Deep inside the Mercat de l'Olivar, a vast indoor food market, this busy seafood stall is a hidden gem. Sit at the high tables, order a glass of cava or champagne, and tuck into the morning's haul of shrimp, octopus, cockles, oysters, razor clams and more. No reservations, and there's often a line. It's worth the wait. Lunch only. Tapas-size portions from around $10.

La Posada

Calle Mirador de Lladoners, Local 6, Valldemossa

011-34-630-97-87-00

Grab one of the small tables on the upstairs balcony and enjoy the view of the red-tiled roofs and spires of a medieval town tucked into the rugged Serra de Tramuntana mountains. The tapas are as good as the scenery. We dove into shrimp with garlic, octopus Gallega-style, meatballs and spicy potatoes. Open for lunch and dinner. Tapas from around $9 each; a full menu is also available.

Bona Taula

Carrer Rafel Adrover, 3, Calonge

011-34-971-16-71-47

restaurantbonataula@gmail.com

Locals are so loyal to this rustic restaurant in southeast Mallorca that the walls feature numerous photos of patrons who return year after year. Most diners head for the 40 seats in the back garden, where the tables nestle under leafy grape arbors. Those inside can watch chefs grill rabbit, duck, entrecôte beef and more on a wood fire. Or try the amazing suckling pig. Dinner only. Entrees from about $15.

What to do

Cathedral of Santa Maria

Plaça de la Seu, s/n, Palma

011-34-971-71-31-33

catedraldemallorca.org/en

This massive Gothic cathedral, known to locals as La Seu, has ornate spires and buttresses that still dominate the Old City of Palma. It's worth the entrance fee to see the 61 stained-glass windows, which flood the interior with shafts of colored light. Includes a small museum. About $9 for a general ticket for a cathedral visit and an audio guide, about $8 for those older than 65. Worshipers get in free.

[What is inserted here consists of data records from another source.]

(** The stores and parameters of the submodules, and the accounts. *)
Record IcaState `{AccountKeeper} := mkIcaState {
  accounts : AccState;
  controller_store : KVStore;
  controller_params : controllertypes.Params;
  host_store : KVStore;
  host_params : hosttypes.Params }.
Arguments mkIcaState {_ _} _ _ _ _ _.

Class IcaApp `{AccountKeeper} {AP : Application} := {
  ica_view : AppState → IcaState;
  ica_put : IcaState → AppState → AppState;
  ica_view_put s a : ica_view (ica_put s a) = s;
  ica_put_view a : ica_put (ica_view a) a = a;
  ica_put_put s s' a : ica_put s (ica_put s' a) = ica_put s a }.

(** ** Access to the state *)
Section state.
Context {CK : CapabilityKeeper} {BE : Bech32} {AK : AccountKeeper} {AP : Application} {IA : IcaApp}.

Definition ica (w : World) : IcaState := ica_view (app w).
Definition set_ica (s : IcaState) (w : World) : World := set_app (ica_put s (app w)) w.

Definition set_accounts (a : AccState) (s : IcaState) : IcaState :=
  mkIcaState a (controller_store s) (controller_params s) (host_store s) (host_params s).
Definition set_controller_store (t : KVStore) (s : IcaState) : IcaState :=
  mkIcaState (accounts s) t (controller_params s) (host_store s) (host_params s).
Definition set_controller_params (p : controllertypes.Params) (s : IcaState) : IcaState :=
  mkIcaState (accounts s) (controller_store s) p (host_store s) (host_params s).
Definition set_host_store (t : KVStore) (s : IcaState) : IcaState :=
  mkIcaState (accounts s) (controller_store s) (controller_params s) t (host_params s).
Definition set_host_params (p : hosttypes.Params) (s : IcaState) : IcaState :=
  mkIcaState (accounts s) (controller_store s) (controller_params s) (host_store s) p.

Definition on_ica {A} (m : ST IcaState A) : M A := zoom ica set_ica m.
Definition on_accounts {A} (m : ST AccState A) : M A := on_ica (zoom accounts set_accounts m).
Definition on_controller_store {A} (m : ST KVStore A) : M A := on_ica (zoom controller_store set_controller_store m).
Definition on_host_store {A} (m : ST KVStore A) : M A := on_ica (zoom host_store set_host_store m).

(** [k.channelKeeper.GetConnection] ([04-channel/keeper/keeper.go]) *)
Definition channel_GetConnection `{LightClient} `{!Codec} (connectionID : string) :
    M connectiontypes.ConnectionEnd :=
  let! connection := GetConnection connectionID in
  some_or connection (Wrap ConnErr.ErrConnectionNotFound).

(** [strings.Split(string(iterator.Key()), "/")[1]]; a key without "/" is out of range. *)
Definition key_port (key : string) : outcome string :=
  match Split key "/" with
  | _ :: p :: _ => Ok p
  | _ => Panic
  end.
Fixpoint collect {A} (f : string → string → A) (l : list (string * string)) : outcome (list A) :=
  match l with
  | [] => Ok []
  | (key, value) :: l =>
      let? p := key_port key in
      let? rest := collect f l in
      Ok (f p value :: rest)
  end.

(** The acknowledgement as core sees it. *)
Definition ack_bytes `{AckCodec} (ack : Acknowledgement) : AckI :=
  mkAck (Acknowledgement_Success ack) (Acknowledgement_GetBytes ack).

(** A handler of the message router: it runs in a context with its own event manager,
    whose events it returns with its result. *)
Definition service_handler (m : M unit) : M (list Event) := λ w,
  let '(w', o) := m (set_events [] w) in
  (set_events (events w) w', outcome_map (λ _, events w') o).
(** [ctx.EventManager().EmitEvents(...)]; both lists have the newest event first. *)
Definition EmitEvents (l : list Event) : M unit := modify (λ w, set_events (l ++ events w) w).
End state.

(** ** The controller submodule ([controller/keeper], [controller/ibc_module.go]) *)
Module icacontroller.
Section keeper.
Context {SE : SdkEncoding} {LC : LightClient} {CD : Codec} {CK : CapabilityKeeper} {SC : SelfClient}
  {BE : Bech32} {AK : AccountKeeper} {AP : Application} {IA : IcaApp} {IC : IcaCodec}.

Definition store_get (k : string) : M (option string) := gets (λ w, controller_store (ica w) !! k).
Definition store_set (k v : string) : M unit := on_controller_store (modify (store_Set k v)).
Definition store_delete (k : string) : M unit := on_controller_store (modify (store_Delete k)).

(** *** [keeper.go] *)
Definition GetAllPorts : M (list string) :=
  let! s := gets (λ w, controller_store (ica w)) in
  lift (collect (λ p _, p) (PrefixIterator s PortKeyPrefix)).

Definition BindPort (portID : string) : M Capability :=
  store_set (KeyPort portID) (String "001" "") ;;;
  PortKeeper.BindPort portID.
Definition IsBound (portID : string) : M bool :=
  gets (λ w, bool_decide (is_Some (cap_GetCapability (caps w) controllertypes.SubModuleName (PortPath portID)))).
Definition AuthenticateCapability (cap : Capability) (name : string) : M bool :=
  gets (λ w, cap_AuthenticateCapability (caps w) controllertypes.SubModuleName cap name).
Definition ClaimCapability (cap : Capability) (name : string) : M unit :=
  on_caps (cap_ClaimCapability controllertypes.SubModuleName cap name).

Definition GetActiveChannelID (portID : string) : M (option string) := store_get (KeyActiveChannel portID).
Definition GetAllActiveChannels : M (list ActiveChannel) :=
  let! s := gets (λ w, controller_store (ica w)) in
  lift (collect mkActiveChannel (PrefixIterator s ActiveChannelKeyPrefix)).
Definition SetActiveChannelID (portID channelID : string) : M unit := store_set (KeyActiveChannel portID) channelID.
Definition DeleteActiveChannelID (portID : string) : M unit := store_delete (KeyActiveChannel portID).
Definition IsActiveChannel (portID : string) : M bool :=
  let! c := GetActiveChannelID portID in ret (bool_decide (is_Some c)).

Frédéric Chopin and George Sand Museum

Real Cartuja de Valldemossa Plaza Cartuja 9, Valldemossa

011-34-971-61-20-91

celdadechopin.es

The famed Polish composer and his French lover, a novelist known by her male pen name, spent the winter of 1838 at this former Carthusian monastery in Valldemossa. When he wasn't complaining about the rain and the food, Chopin composed his Op. 28 Preludes on a local piano. His own Pleyel upright was impounded by customs, then hauled by donkey over the mountains, finally arriving shortly before he left Mallorca. It's now on display with letters, drawings and other memorabilia. Tickets about $6 adults, about $3 for children under 10.

Sa Calobra

abc-mallorca.com/sa-calobra

Getting here is more than half the fun. The eight-mile mountain road features seemingly countless hairpin turns carved into pine forests and steep crags, offering stunning views. Cyclists come from around the world to try it. At the bottom lies a tiny seaside village with paid parking. A footpath takes you through two dimly lit tunnels and onto a gorgeous beach tucked between two cliffs. Bring your own towels and everything else. There are no lifeguards. A challenging hiking trail behind the beach leads up the Torrent de Pareis canyon.

Cap de Formentor

bit.ly/CapDeFormentor

Drive the winding mountain road that climbs, switchback by switchback, to the lonely lighthouse at Cap de Formentor, the northern tip of Mallorca. It may as well be the end of the world. The approximately 12-mile road from Port de Pollença twists and turns, often with jagged cliffs on one side and thrashing surf far below, but the views are spectacular. There's a small cafe at the lighthouse. Free.